LE JUIF ERRANT[83]

ΑΓΝΩΣΤΩ ΘΕΟ

C’est à Chicago, dans le Memorial Art Palace, au bord du lac Michigan, le lendemain du jour où le Parlement des Religions a clos sa longue session.

Il est dix heures du soir. Le vaste amphithéàtre de Columbus Hall, où le Congrès a tenu ses bruyantes séances devant une foule cosmopolite, est à présent vide et muet.

La large estrade du fond, faisant face aux gradins, est seule éclairée d’une lampe électrique; devant la table recouverte d’un tapis de velours, les trois fauteuils du président et des assesseurs; et, tout autour, une trentaine de chaises. A quelques pas de l’estrade, l’ombre commence et va s’épaississant jusqu’aux dernières rangées de l’hémicycle qu’on ne distingue plus: on a la sensation d’un espace immense, illimité, ainsi que dans une cathédrale à la tombée du jour. Mais on ne peut rêver: un dur tic tac de pendule invisible fait comme un rappel impitoyable au prosaïsme du milieu, et, de minute en minute, le lourd silence est déchiré par le sifflet strident des trains qui, de la gare voisine, partent pour la World’s Fair.

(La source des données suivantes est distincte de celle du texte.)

Lemma prefix_chars (n : nat) (s : string) (c : ascii) :
  c ∈ Py.chars (Py.prefix n s) → c ∈ Py.chars s.
Proof.
  revert s. induction n as [|n IH]; intros [|x t]; try done.
  - intros H. by apply elem_of_nil in H.
  - rewrite prefix_cons. cbn [Py.chars list_ascii_of_string].
    rewrite !elem_of_cons. intros [->|H]; [by left|right; by apply IH].
Qed.

Lemma alnum_sub (c : ascii) :
  ascii_alnum_ (if ascii_alnum_ c then c else "_"%char) = true.
Proof. destruct (ascii_alnum_ c) eqn:E; [done|reflexivity]. Qed.

Lemma sub_non_word_chars (s : string) (c : ascii) :
  c ∈ Py.chars (sub_non_word s) → ascii_alnum_ c = true.
Proof.
  induction s as [|x t IH]; cbn [sub_non_word Py.chars list_ascii_of_string].
  - intros H. by apply elem_of_nil in H.
  - rewrite elem_of_cons. intros [->|H]; [apply alnum_sub | by apply IH].
Qed.

Lemma sub_non_word_clean (s : string) :
  (∀ c, c ∈ Py.chars s → ascii_alnum_ c = true) → sub_non_word s = s.
Proof.
  induction s as [|x t IH]; [done|]. intros H.
  cbn [sub_non_word]. rewrite (H x) by (by left).
  rewrite IH; [done|]. intros c Hc. apply H. by right.
Qed.

(** X16. A table name is a base followed by an underscore and the first
    eight characters of the identifier drawn for it. The base has 1 to 80
    characters, starts with an ASCII letter and holds only ASCII letters,
    digits and underscores; it is the sheet title itself when the title
    already has that form. Two names for one title are equal exactly when
    the identifier prefixes are equal. *)
Theorem safe_table_name_shape (uuid title : string) :
  ∃ base,
    _safe_table_name uuid title = base +:+ "_" +:+ Py.prefix 8 uuid
    ∧ 1 ≤ String.length base ≤ 80
    ∧ (∃ c t, base = String c t ∧ ascii_alpha c = true)
    ∧ (∀ c, c ∈ Py.chars base → ascii_alnum_ c = true)
    ∧ String.length (_safe_table_name uuid title) ≤ 89
    ∧ (∀ c t, title = String c t → ascii_alpha c = true →
         (∀ x, x ∈ Py.chars title → ascii_alnum_ x = true) →
         String.length title ≤ 80 → base = title)
    ∧ (∀ uuid', _safe_table_name uuid title = _safe_table_name uuid' title
                ↔ Py.prefix 8 uuid = Py.prefix 8 uuid').
Proof.
  unfold _safe_table_name.
  set (b0 := sub_non_word title).
  set (b1 := match b0 with
             | EmptyString => "T_" +:+ b0
             | String c _ => if ascii_alpha c then b0 else "T_" +:+ b0
             end).
  assert (∃ c t, b1 = String c t ∧ ascii_alpha c = true) as (c1 & t1 & E1 & Hc1).
  { unfold b1. destruct b0 as [|c t] eqn:E0; [by exists "T"%char, "_"|].
    destruct (ascii_alpha c) eqn:Ec; [by exists c, t|].
    by exists "T"%char, (String "_" (String c t)). }
  assert (∀ c, c ∈ Py.chars b1 → ascii_alnum_ c = true) as Hall1.
  { assert (∀ c, c ∈ Py.chars ("T_" +:+ b0) → ascii_alnum_ c = true) as HT.
    { intros c. cbn [String.append Py.chars list_ascii_of_string].
      rewrite !elem_of_cons. intros [->|[->|H]]; [done|done|].
      by apply (sub_non_word_chars title). }
    unfold b1. destruct b0 as [|c t] eqn:E0; [done|].
    destruct (ascii_alpha c); [|done].
    intros x Hx. apply (sub_non_word_chars title). fold b0. by rewrite E0. }
  exists (Py.prefix 80 b1). split; [done|].
  split. { rewrite prefix_length, E1. cbn [String.length]. lia. }
  split. { rewrite E1, prefix_cons. by eexists _, _. }
  split. { intros c Hc. by apply Hall1, (prefix_chars 80). }
  split.
  { rewrite !length_append, !prefix_length. cbn [String.length]. lia. }
  split.
  { intros c t Et Hc Hall Hlen.
    assert (b0 = title) as E0 by (by apply sub_non_word_clean).
    assert (b1 = title) as E1'.
    { unfold b1. rewrite E0, Et, Hc. done. }
    rewrite E1'. clear -Hlen. unfold Py.prefix.
    assert (∀ n s, String.length s ≤ n → substring 0 n s = s) as Hsub.
    { induction n as [|n IH]; intros [|x s] H; try done.
      - simpl in H. lia.
      - cbn [substring]. rewrite IH; [done|]. simpl in H. lia. }
    by apply Hsub. }
  intros uuid'. split.
  - intros H. apply append_inj_l in H. by injection H.
  - by intros ->.
Qed.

Vulgaire et pressé, le timbre de cette pendule sonne dix heures. La tenture de l’estrade se soulève et, par la petite porte dissimulée, une procession bizarre fait son entrée, lentement, d’une allure volontiers liturgique. Les physionomies sont aussi diverses que les costumes: on trouve deux ou trois évêques grecs ou latins en soutane violette, des pasteurs rasés en lévite noire; des turbans de soie ou de lin couronnent des faces basanées, glabres ou à longue barbe grise; il y a encore un rabbin à calotte fourrée, un guèbre sous le haut bonnet persan, un derviche jaune dont le corps émacié flotte dans une souquenille sombre, un mandarin chinois à la mince tresse luisante; d’autres encore qu’on devine lamas, bonzes, parsis, archimandrites: le personnel exotique d’un temple ouvert à tous les dieux, l’état-major sacerdotal d’un nouveau Panthéon d’Agrippa. Une femme voilée est mêlée au groupe.

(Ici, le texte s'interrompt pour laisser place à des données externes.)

(** Two calls of a process started with the switch set; by the second
    call the switch is gone from the environment. *)
Lemma run_keeps_entry_point_and_switch_witness :
  let w := world {[ "V4L2_HDR_SHIM_DISABLE" := "1" ]} nothing_open in
  let st := configured driver w in
  exists st1,
    outcome (shim_init w shim_initial) = Ok st1 /\
    real_ioctl st = real_ioctl st1 /\
    shim_disabled st = shim_disabled st1 /\
    shim_init_done st = true.
Proof.
  intros w st.
  apply (run_keeps_entry_point_and_switch (call w 2 3 VIDIOC_S_FMT)
           [call (world ∅ nothing_open) 2 3 VIDIOC_S_FMT] st).
  reflexivity.
Defined.

(** The same call of a shim with no target, in the process that configured
    it and in one where the linker finds nothing, the environment names a
    target and sets the switch, and descriptor 3 is open. *)
Lemma untargeted_call_ignores_process_witness :
  let w := world ∅ nothing_open in
  let w' :=
    {| dlsym_next := fun _ => None;
       environ := {[ "V4L2_HDR_SHIM_DEVICE" := "/dev/video5";
                     "V4L2_HDR_SHIM_DISABLE" := "1" ]};
       symlink := fd3_on "/dev/video5" |} in
  ioctl w (configured driver w) (payload_at_100 2) 3 VIDIOC_S_FMT 100 =
  ioctl w' (configured driver w) (payload_at_100 2) 3 VIDIOC_S_FMT 100.
Proof.
  intros w w'.
  apply (untargeted_call_ignores_process w w' (configured driver w)).
  - reflexivity.
  - right. reflexivity.
Defined.

Lemma empty_device_is_unset_witness :
  ioctl (world ∅ nothing_open) shim_initial (payload_at_100 2) 3 VIDIOC_S_FMT 100 =
  ioctl (world {[ "V4L2_HDR_SHIM_DEVICE" := "" ]} nothing_open) shim_initial
    (payload_at_100 2) 3 VIDIOC_S_FMT 100.
Proof.
  apply (empty_device_is_unset (world ∅ nothing_open)
           (world {[ "V4L2_HDR_SHIM_DEVICE" := "" ]} nothing_open)).
  - reflexivity.
  - reflexivity.
  - reflexivity.
  - reflexivity.
  - reflexivity.
Defined.

(** Two paths of 256 and 257 bytes that agree on their first 255. *)
Lemma should_patch_fd_reads_255_bytes_witness :
  let w := world ∅ (fd3_on long_path) in
  let w' := world ∅ (fd3_on (long_path +:+ "b")) in
  let st := configured driver (world {[ "V4L2_HDR_SHIM_DEVICE" := "/dev/video5" ]} nothing_open) in
  should_patch_fd w st 3 = should_patch_fd w' st 3.
Proof.
  intros w w' st.
  apply (should_patch_fd_reads_255_bytes w w' st 3).
  reflexivity.
Defined.

Lemma ioctl_returns_real_result_witness :
  let w := world ∅ nothing_open in
  let m := payload_at_100 2 in
  exists f m',
    real_ioctl (configured driver w) = Some f /\
    outcome (inspect_and_patch w (configured driver w) m 3 VIDIOC_S_FMT 100) = Ok m' /\
    trace (ioctl w shim_initial m 3 VIDIOC_S_FMT 100) =
      (trace (shim_init w shim_initial) ++ [EvForward 3 VIDIOC_S_FMT 100 m'])%list /\
    0 = (f 3 VIDIOC_S_FMT 100 m').1 /\
    <[100 := hdr_patch (writer_format 2)]> m = (f 3 VIDIOC_S_FMT 100 m').2.
Proof.
  intros w m.
  apply (ioctl_returns_real_result w shim_initial m 3 VIDIOC_S_FMT 100
           (configured driver w) 0 (<[100 := hdr_patch (writer_format 2)]> m)).
  reflexivity.
Defined.

Lemma null_pointer_passes_through_witness :
  let w := world ∅ nothing_open in
  let m := payload_at_100 2 in
  exists f,
    real_ioctl (configured driver w) = Some f /\
    ioctl w shim_initial m 3 VIDIOC_S_FMT 0 =
      ((trace (shim_init w shim_initial) ++ [EvForward 3 VIDIOC_S_FMT 0 m])%list,
       Ok (configured driver w, (f 3 VIDIOC_S_FMT 0 m).1, (f 3 VIDIOC_S_FMT 0 m).2)).
Proof.
  intros w m.
  apply (null_pointer_passes_through w shim_initial (configured driver w) m 3
           VIDIOC_S_FMT).
  - exists []. reflexivity.
  - reflexivity.
Defined.

(** A 4K P010 payload that the writer has tagged itself, sent through a
    shim with no target: what is forwarded is what the writer sent. *)
Lemma hdr_payload_forwarded_unchanged_witness :
  let tagged :=
    {| type := 2;
       pix := {| width := 3840; height := 2160; pixelformat := 0x30313050;
                 field := 1; bytesperline := 7680; sizeimage := 24883200;
                 colorspace := 10; priv := 0; flags := 0;
                 ycbcr_enc := 6; quantization := 2; xfer_func := 7 |};
       raw_tail := [] |} in
  let m := {[ 100 := tagged ]} : Mem in
  EvForward 3 VIDIOC_S_FMT 100 (<[100 := hdr_patch tagged]> m)
    ∈ trace (ioctl (world ∅ nothing_open) shim_initial m 3 VIDIOC_S_FMT 100) /\
  <[100 := hdr_patch tagged]> m = m.
Proof.
  intros tagged m.
  assert (Hin : EvForward 3 VIDIOC_S_FMT 100 (<[100 := hdr_patch tagged]> m)
                ∈ trace (ioctl (world ∅ nothing_open) shim_initial m 3 VIDIOC_S_FMT 100)).
  { vm_compute. apply list_elem_of_further, list_elem_of_here. }
  split; [exact Hin|].
  apply (hdr_payload_forwarded_unchanged (world ∅ nothing_open) shim_initial m 3
           VIDIOC_S_FMT 100 tagged 3 VIDIOC_S_FMT 100 (<[100 := hdr_patch tagged]> m)).
  - reflexivity.
  - reflexivity.
  - reflexivity.
  - reflexivity.
  - reflexivity.
  - exact Hin.
Defined.

Lemma readable_call_returns_witness :
  let w := world {[ "V4L2_HDR_SHIM_DEVICE" := "/dev/video5" ]} (fd3_on "/dev/video5") in
  exists r m'',
    outcome (ioctl w shim_initial (payload_at_100 2) 3 VIDIOC_S_FMT 100) =
      Ok (configured driver w, r, m'').
Proof.
  intros w.
  apply (readable_call_returns w shim_initial (configured driver w)
           (payload_at_100 2) 3 VIDIOC_S_FMT 100).
  - exists []. reflexivity.
  - reflexivity.
  - intros _ _. exists (writer_format 2). reflexivity.
Defined.

(** An NV12 and a P010 payload of the output type. *)
Lemma patch_decision_ignores_pixel_format_witness :
  let w := world ∅ nothing_open in
  let st := configured driver w in
  let nv12 := writer_format 2 in
  let p010 :=
    {| type := 2;
       pix := {| width := 3840; height := 2160; pixelformat := 0x30313050;
                 field := 1; bytesperline := 7680; sizeimage := 24883200;
                 colorspace := 0; priv := 0; flags := 0;
                 ycbcr_enc := 0; quantization := 0; xfer_func := 0 |};
       raw_tail := [] |} in
  exists patched : bool,
    inspect_and_patch w st (<[100 := nv12]> ∅) 3 VIDIOC_S_FMT 100 =
      mret (<[100 := if patched then hdr_patch nv12 else nv12]> ∅) /\
    inspect_and_patch w st (<[100 := p010]> ∅) 3 VIDIOC_S_FMT 100 =
      mret (<[100 := if patched then hdr_patch p010 else p010]> ∅).
Proof.
  intros w st nv12 p010.
  apply (patch_decision_ignores_pixel_format w st ∅ 3 VIDIOC_S_FMT 100 nv12 p010).
  reflexivity.
Defined.

Lemma abort_only_in_first_call_witness :
  let c := call world_unresolved 2 3 VIDIOC_S_FMT in
  trace (run shim_initial [c; c]) = [EvDlsym "ioctl"; EvStderr fatal_diagnostic].
Proof.
  intros c. apply (abort_only_in_first_call [c; c]). reflexivity.
Defined.

Lemma proc_path_exact_witness :
  proc_path (- 2147483648) = "/proc/self/fd/" +:+ pretty (- 2147483648) /\
  (String.length (proc_path (- 2147483648)) <= 25)%nat.
Proof. apply (proc_path_exact (- 2147483648)). lia. Defined.

Lemma proc_path_inj_witness : 3 = 3.
Proof.
  apply (proc_path_inj 3 3).
  - lia.
  - lia.
  - reflexivity.
Defined.

End MoreSamples.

Ils prennent place, gravement; un archevêque américain préside, entre le rabbin et la femme voilée. Le président ouvre la séance d’une voix blanche et nasillarde:

L’ARCHEVÊQUE

The chair is taken.

L’un après l’autre, sans se presser, ils prennent la parole, la plupart en un anglais bizarre où tous les accents asiatiques, européens, africains, se succèdent sans provoquer un sourire, depuis le mandarin qui ne peut prononcer les r, jusqu’au rabbin allemand qui en cuirasse tous les mots.